DEAR BOY: If I had faith in philters and love potions, I should suspect that you had given Sir Charles Williams some, by the manner in which he speaks of you, not only to me, but to everybody else. I will not repeat to you what he says of the extent and correctness of your knowledge, as it might either make you vain, or persuade you that you had already enough of what nobody can have too much. You will easily imagine how many questions I asked, and how narrowly I sifted him upon your subject; he answered me, and I dare say with truth, just as I could have wished; till satisfied entirely with his accounts of your character and learning, I inquired into other matters, intrinsically indeed of less consequence, but still of great consequence to every man, and of more to you than to almost any man: I mean, your address, manners, and air.

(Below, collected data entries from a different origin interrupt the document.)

(** A valid point away from the two poles, where the Mercator projection
    is finite. *)
Definition off_pole (p : LatLng) : Prop :=
  match lat p, lng p with
  | Num la, Num lo => -90 < la < 90
  | _, _ => False
  end.


(** The point [bbox_center] yields when none of its four calls throws. *)
Definition bbox_midpoint (pts : list LatLng) : LatLng :=
  mkLatLng (js_div (js_add (Math_min (map lat pts)) (Math_max (map lat pts)))
                   (Num 2))
           (js_div (js_add (Math_min (map lng pts)) (Math_max (map lng pts)))
                   (Num 2)).

(** The number of arguments a spread of [xs] passes is within the limit of
    the engine. *)
Definition fits (A : Type) (argument_limit : N) (xs : list A) : Prop :=
  (N.of_nat (List.length xs) <= argument_limit)%N.

(** The limit of one engine, JavaScriptCore. *)
Definition JavaScriptCore_limit : N := 65536.

Local Close Scope R_scope.

(** The sum of [f] over the consecutive pairs of a list. *)
Fixpoint path_sum (A : Type) (f : A -> A -> number) (xs : list A) : number :=
  match xs with
  | a :: (b :: _) as rest => js_add (f a b) (path_sum f rest)
  | _ => Num 0
  end.

(** The sum of [f] over the edges of the closed ring: the consecutive pairs
    and the closing edge from the last element back to the first. *)
Definition ring_sum (A : Type) (f : A -> A -> number) (xs : list A) : number :=
  match xs with
  | [] => Num 0
  | a :: _ => js_add (path_sum f xs) (f (last xs a) a)
  end.

(** The vertex list started [k] places further along the ring. *)
Definition rotate (A : Type) (k : nat) (xs : list A) : list A :=
  skipn k xs ++ firstn k xs.

Local Open Scope string_scope.

(** ** The import format, as the specification words it

    These definitions read a document the way section 4.4 of the
    specification describes GeoJSON import, independently of the control
    flow of [reader.onload]; the import theorems compare the two. *)

(** A member of a JSON object; nothing has members but an object. *)
Definition field (k : string) (j : json) : option json :=
  match j with
  | JObj props => lookup k props
  | _ => None
  end.

(** A geometry object of type [Polygon] or [MultiPolygon]. *)
Definition names_polygon (g : json) : bool :=
  match field "type" g with
  | Some (JStr t) => String.eqb t "Polygon" || String.eqb t "MultiPolygon"
  | _ => false
  end.

(** A feature whose geometry is a polygon or a multi-polygon. *)
Definition bears_polygon (f : json) : bool :=
  match field "geometry" f with
  | Some g => names_polygon g
  | None => false
  end.

(** "Recognizable polygon geometry": a [Polygon], a [Feature] wrapping a
    [Polygon] or [MultiPolygon], or a [FeatureCollection] containing such a
    feature. *)
Definition spec_has_polygon_geometry (doc : json) : bool :=
  match field "type" doc with
  | Some (JStr t) =>
      if String.eqb t "Polygon" then true
      else if String.eqb t "Feature" then bears_polygon doc
      else if String.eqb t "FeatureCollection" then
        match field "features" doc with
        | Some (JArr fs) => existsb bears_polygon fs
        | _ => false
        end
      else false
  | _ => false
  end.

To these questions, the same truth which he had observed before, obliged him to give me much less satisfactory answers. And as he thought himself, in friendship both to you and me, obliged to tell me the disagreeable as well as the agreeable truths, upon the same principle I think myself obliged to repeat them to you.
He told me then, that in company you were frequently most PROVOKINGLY inattentive, absent; and distrait; that you came into a room, and presented yourself, very awkwardly; that at table you constantly threw down knives, forks, napkins, bread, etc., and that you neglected your person and dress, to a degree unpardonable at any age, and much more so at yours.